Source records
Lemma tensor_map2_shape (f : K -> K -> K) (x y : tensor3 K) (B C T : nat) :
  has_shape x B C T -> has_shape y B C T ->
  exists z, tensor_map2 f x y = Some z /\ has_shape z B C T.
Proof.
  intros [HBx Hx] [HBy Hy]. unfold tensor_map2.
  destruct (zip_exact_Forall2
              (zip_exact (zip_exact (fun a b => Some (f a b))))
              (fun m => length m = C /\ Forall (fun r => length r = T) m) x y)
    as (z & Hz & Hlen & HF).
  - pose proof (Forall2_both _ _ x y ltac:(lia) Hx Hy) as Hxy.
    eapply Forall2_impl; [|exact Hxy].
    intros m m' [[HC Hr] [HC' Hr']]. cbv beta in *.
    destruct (zip_exact_Forall2 (zip_exact (fun a b => Some (f a b)))
                                (fun r => length r = T) m m')
      as (rows & Hrows & Hl & HFr).
    + pose proof (Forall2_both _ _ m m' ltac:(lia) Hr Hr') as Hmm.
      eapply Forall2_impl; [|exact Hmm].
      intros r r' [HT HT']. cbv beta in *.
      destruct (zip_exact_Forall2 (fun a b => Some (f a b)) (fun _ => True) r r')
        as (row & Hrow & Hlr & _).
      * eapply Forall2_impl;
          [|apply (Forall2_both (fun _ => True) (fun _ => True) r r');
            [lia|apply Forall_forall; auto|apply Forall_forall; auto]].
        intros a b _. exists (f a b). auto.
      * exists row. split; [exact Hrow|lia].
    + exists rows. split; [exact Hrows|]. split; [lia|exact HFr].
  - exists z. split; [exact Hz|]. split; [lia|exact HF].
Qed.

Lemma pointwise_forward_shape (cin cout : nat) (p : PointwiseParams) (x : tensor3 K)
    (B T : nat) :
  1 <= cin -> 1 <= T -> has_shape x B cin T ->
  exists y, Conv1d_forward (pointwise_conv cin cout p) x = Some y /\
            has_shape y B cout T.
Proof.
  intros Hc HT Hx. eexists. split.
  - apply (Conv1d_forward_rows _ x B T); [exact Hx|exact Hc|simpl; lia].
  - eapply has_shape_map; [exact Hx|]. intros m _ _.
    destruct (conv_rows_shape (pointwise_conv cin cout p) m T) as [Hl Hr].
    split; [exact Hl|].
    eapply Forall_impl; [|exact Hr]. intros r Hlen. rewrite Hlen. simpl. lia.
Qed.

Lemma size2_shape (x : tensor3 K) (B C T : nat) :
  has_shape x B C T -> 1 <= B -> 1 <= C -> size2 x = T.
Proof.
  intros [HB Hx] HB1 HC1.
  destruct x as [|m x']; [simpl in HB; lia|].
  inversion Hx as [|? ? [HC Hr] _]; subst.
  destruct m as [|r m']; [simpl in HC1; lia|].
  inversion Hr; subst. reflexivity.
Qed.

Lemma slice_from_whole {A : Type} (l : list A) :
  slice_from (- Z.of_nat (length l)) l = l.
Proof.
  unfold slice_from.
  destruct (Z.leb_spec 0 (- Z.of_nat (length l))) as [Hle|Hlt].
  - replace (Z.to_nat (- Z.of_nat (length l))) with 0 by lia. reflexivity.
  - replace (length l - Z.to_nat (- - Z.of_nat (length l))) with 0 by lia.
    reflexivity.
Qed.

(** The slice of the input that the residual path adds back is the whole
    input: the block's output is as long as its input. *)
Lemma residual_slice_whole (output input : tensor3 K) (B C T : nat) :
  has_shape output B C T -> has_shape input B C T -> 1 <= C ->
  map (map (slice_from (- Z.of_nat (size2 output)))) input = input.
Proof.
  intros Ho Hi HC.
  destruct (Nat.eq_dec B 0) as [->|HB].
  - destruct Hi as [Hlen _]. destruct input; [reflexivity|discriminate].
  - rewrite (size2_shape output B C T Ho) by lia.
    destruct Hi as [_ Hi]. induction Hi as [|m x' [_ Hr] _ IH]; simpl.
    + reflexivity.
    + rewrite IH. f_equal.
      induction Hr as [|r m' HT _ IHr]; simpl.
      * reflexivity.
      * rewrite IHr, <- HT, slice_from_whole. reflexivity.
Qed.

(** *** Shapes through a residual block *)

Ltac use_shape Hs :=
  let y := fresh "y" in
  let Ey := fresh "Ey" in
  let Sy := fresh "Sy" in
  destruct Hs as (y & Ey & Sy); rewrite Ey; cbn [bind].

_TASK DESCRIPTION_
Check every line above for the string "induction", and copy the ones that have it.

_SOLUTION FOR THIS PROBLEM_
    destruct Hi as [_ Hi]. induction Hi as [|m x' [_ Hr] _ IH]; simpl.
      induction Hr as [|r m' HT _ IHr]; simpl.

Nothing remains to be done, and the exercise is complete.